Как мне это мешает? У меня у самой нет защиты. Если со мной что, в мою защиту не встанет целый отряд мужчин-родственников. Вот к сожалению, такую штуку регулировать трудно. Чтобы они встали на твою защиту и при этом не лезли тебе мешать.
- Тебе бы хотелось уехать из Дагестана? Насовсем?
- Я так хотела уехать из Дагестана всю свою жизнь! И уезжала. Потом меня вернуло назад. Я иногда думаю, что это уже судьба и я никуда не уеду. У меня все время какие-то дела. То кому-то надо надавать по рогам, то неоконченное дело, которое считаю важным, то люди, которые на меня рассчитывают. То меня держала книжка, которую нужно непременно закончить. Суд, который нужно непременно выиграть.

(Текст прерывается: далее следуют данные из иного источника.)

(* ===== verification/Wire.v ===== *)
(** * The request reader (crates/virtual-yubihsm-core/src/wire.rs)

    A bounds-checked reader over the remaining bytes of a command payload. Its
    state is the slice not read yet; a failed read leaves it unchanged. The
    trait [Decode] is a class, and [decode] is the boundary that rejects
    trailing input. *)

From S2P Require Import Prelude Error.

Abbreviation Reader := (Eff bytes DeviceError).

Class Decode (T : Type) := decode_fields : Reader T.
Definition decoder {T} (fields : Reader T) : Decode T := fields.

Definition remaining_len : Reader Z := λ remaining, (Ok (len remaining), remaining).

Definition read_slice (length : Z) : Reader bytes := λ remaining,
  if len remaining <? length then (Err WrongLength, remaining)
  else (Ok (ztake length remaining), zdrop length remaining).

(** [read_array::<N>]: a slice of [N] bytes always converts to [&[u8; N]]. *)
Definition read_array (n : Z) : Reader bytes :=
  value ← read_slice n;
  if len value =? n then mret value else fail WrongLength.

Definition read_u8 : Reader Z :=
  value ← read_array 1;
  lift (index value 0).

Definition read_u16 : Reader Z :=
  value ← read_array 2;
  mret (from_be_bytes value).

Definition read_u64 : Reader Z :=
  value ← read_array 8;
  mret (from_be_bytes value).

Definition read_u8_sized_slice : Reader bytes :=
  length ← read_u8;
  read_slice length.

Definition read_u16_sized_slice : Reader bytes :=
  length ← read_u16;
  read_slice length.

Definition read_remainder : Reader bytes := λ remaining, (Ok remaining, []).

Definition finish : Reader unit := λ remaining,
  (reject_if (negb (len remaining =? 0)) WrongLength, remaining).

Definition decode {T} `{Decode T} (encoded : bytes) : Result T :=
  match decode_fields encoded with
  | (Ok value, remaining) => _ ← (finish remaining).1; Ok value
  | (Err e, _) => Err e
  | (Panic, _) => Panic
  | (Diverge, _) => Diverge
  end.
Arguments decode T {_} encoded.

(** ** Lemmas: reading what was written

    Each primitive consumes exactly the bytes of its field. *)

Lemma read_slice_app n (a b : bytes) : len a = n → read_slice n (a ++ b) = (Ok a, b).
Proof.
  intros <-. unfold read_slice. rewrite len_app. pose proof (len_nonneg b).
  rewrite (proj2 (Z.ltb_ge _ _)) by lia. by rewrite ztake_app, zdrop_app.
Qed.

Lemma read_array_app n (a b : bytes) : len a = n → read_array n (a ++ b) = (Ok a, b).
Proof.
  intros Hn. unfold read_array, mbind, eff_bind. rewrite (read_slice_app n) by done.
  by rewrite Hn, Z.eqb_refl.
Qed.

Lemma read_u8_cons x b : read_u8 (x :: b) = (Ok x, b).
Proof.
  unfold read_u8, mbind, eff_bind. change (x :: b) with ([x] ++ b).
  by rewrite (read_array_app 1) by done.
Qed.

Lemma read_u16_app v b : u16 v → read_u16 (u16_to_be_bytes v ++ b) = (Ok v, b).
Proof.
  intros Hv. unfold read_u16, mbind, eff_bind. rewrite (read_array_app 2) by len_lia.
  unfold mret, eff_ret. by rewrite from_to_be_bytes_u16.
Qed.

Lemma read_u64_app v b : u64 v → read_u64 (u64_to_be_bytes v ++ b) = (Ok v, b).
Proof.
  intros Hv. unfold read_u64, mbind, eff_bind. rewrite (read_array_app 8) by len_lia.
  unfold mret, eff_ret. by rewrite from_to_be_bytes_u64.
Qed.

Lemma read_u16_cons a c b : read_u16 (a :: c :: b) = (Ok (a * 256 + c), b).
Proof.
  unfold read_u16, mbind, eff_bind. change (a :: c :: b) with ([a; c] ++ b).
  by rewrite (read_array_app 2) by done.
Qed.

(** ** Lemmas: what a successful read consumed *)

Lemma read_slice_ok n r v r' : 0 ≤ n → read_slice n r = (Ok v, r') → r = v ++ r' ∧ len v = n.
Proof.
  unfold read_slice. intros Hn. destruct (_ <? _) eqn:Hb; intros; inv_ok; bool_prop.
  split; [by rewrite ztake_zdrop|]. apply len_ztake. lia.
Qed.

Lemma read_array_ok n r v r' : 0 ≤ n → read_array n r = (Ok v, r') → r = v ++ r' ∧ len v = n.
Proof.
  intros Hn H. unfold read_array in H. inv_ok. destruct (_ =? _) eqn:Hb; [|done].
  injection H0 as -> ->. by apply read_slice_ok.
Qed.

Lemma read_u8_ok r v r' : read_u8 r = (Ok v, r') → r = v :: r'.
Proof.
  unfold read_u8. intros H. inv_ok. apply read_array_ok in H as [-> Hl]; [|lia].
  apply len_one in Hl as [y ->]. cbn in H0. injection H0 as -> ->. done.
Qed.

Lemma read_u16_ok r v r' : read_u16 r = (Ok v, r') →
  ∃ a b, r = a :: b :: r' ∧ v = a * 256 + b.
Proof.
  unfold read_u16. intros H. inv_ok. apply read_array_ok in H as [-> Hl]; [|lia].
  apply len_two in Hl as (a & b & ->). injection H0 as <- <-. eexists _, _. done.
Qed.

(** The reader never panics or diverges, and only moves forward. *)
Definition total {A} (m : Reader A) : Prop :=
  ∀ s, match m s with (Ok _, s') => s' `suffix_of` s | (Err _, _) => True | _ => False end.

Lemma total_bind {A B} (m : Reader A) (f : A → Reader B) :
  total m → (∀ a, total (f a)) → total (m ≫= f).
Proof.
  intros Hm Hf s. specialize (Hm s). unfold mbind, eff_bind.
  destruct (m s) as [[a| | |] s']; try done. specialize (Hf a s').
  destruct (f a s') as [[] ?]; try done. by etrans.
Qed.

Lemma total_ret {A} (a : A) : total (mret a).
Proof. intros s. by exists []. Qed.
Lemma total_fail {A} e : total (fail e : Reader A).
Proof. done. Qed.
Lemma total_ok_or {A} (o : option A) e : total (lift (ok_or o e)).
Proof. intros s. destruct o; [by exists []|done]. Qed.
Lemma total_reject_if c e : total (lift (reject_if c e)).
Proof. intros s. destruct c; [done|by exists []]. Qed.

Lemma total_read_slice n : total (read_slice n).
Proof.
  intros s. unfold read_slice. destruct (_ <? _); [done|].
  exists (ztake n s). by rewrite ztake_zdrop.
Qed.
Lemma total_read_array n : total (read_array n).
Proof.
  apply total_bind; [apply total_read_slice|]. intros a. destruct (_ =? _);
    [apply total_ret|apply total_fail].
Qed.
Lemma total_read_u8 : total read_u8.
Proof.
  intros s. unfold read_u8, mbind, eff_bind. pose proof (total_read_array 1 s) as Ht.
  destruct (read_array 1 s) as [[v|e| |] s'] eqn:Hr; [|done..].
  apply read_array_ok in Hr as [-> Hl]; [|lia]. destruct v; [done|exact Ht].
Qed.
Lemma total_read_u16 : total read_u16.
Proof. apply total_bind; [apply total_read_array|intros; apply total_ret]. Qed.
Lemma total_read_u64 : total read_u64.
Proof. apply total_bind; [apply total_read_array|intros; apply total_ret]. Qed.
Lemma total_read_remainder : total read_remainder.
Proof. intros s. apply suffix_nil. Qed.
Lemma total_remaining_len : total remaining_len.
Proof. intros s. by exists []. Qed.

#[export] Hint Resolve total_ret total_fail total_ok_or total_reject_if
  total_read_slice total_read_array total_read_u8 total_read_u16 total_read_u64
  total_read_remainder total_remaining_len : yhsm.

(** Decide totality of a straight-line decoder. *)
Ltac solve_total :=
  repeat first
    [ apply total_ret | apply total_fail | apply total_read_slice | apply total_read_array
    | apply total_read_u8 | apply total_read_u16 | apply total_read_u64
    | apply total_read_remainder | apply total_remaining_len | apply total_ok_or
    | apply total_reject_if
    | solve [auto with yhsm]
    | apply total_bind; [|intros ?]
    | progress cbv zeta
    | match goal with |- total (match ?x with _ => _ end) => destruct x end
    | match goal with |- total (if ?x then _ else _) => destruct x end ].

Lemma decode_total {T} `{Decode T} e :
  total (decode_fields (T := T)) → (∃ v, decode T e = Ok v) ∨ (∃ err, decode T e = Err err).
Proof.
  intros Ht. specialize (Ht e). unfold decode.
  destruct (decode_fields e) as [[v|err| |] r]; try done; [|by eauto].
  unfold finish, reject_if. destruct (negb _); cbn; eauto.
Qed.

Lemma decode_ok {T} `{Decode T} e v :
  decode T e = Ok v ↔ decode_fields e = (Ok v, []).
Proof.
  unfold decode. destruct (decode_fields e) as [[v'|err| |] r]; try naive_solver.
  unfold finish, reject_if. destruct (len r =? 0) eqn:Hr; bool_prop; cbn.
  - apply len_zero in Hr as ->. naive_solver.
  - split; [done|]. intros [= -> ->]. by rewrite len_nil in Hr.
Qed.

И еще я не хочу уезжать из вредности. Да, мне в другом месте будет сто пудово лучше. Но хочу я этого "лучше" или нет? Нет. Я считаю, что в Дагестане мое место.
***
Ранее Кавказ.Реалии писали о том, с чем сталкиваются журналисты в своей работе на Северном Кавказе. Например, репортер оппозиционного ингушского портала "Фортанга" Рашид Майсигов обвиняется в хранении наркотиков. Дело, как заявляют его близкие, сфабриковано.
Главный редактор осетинской газеты Мадина Сагеева не пошла на мировое соглашение по гражданскому иску от главы республики и получила второй иск.
В Дагестане еженедельно близкие и коллеги дагестанского журналиста Абдулмумина Гаджиева, арестованного по обвинению в финансировании терроризма, собираются на пикет в центре Махачкалы, чтобы выразить свое несогласие с действиями силовиков.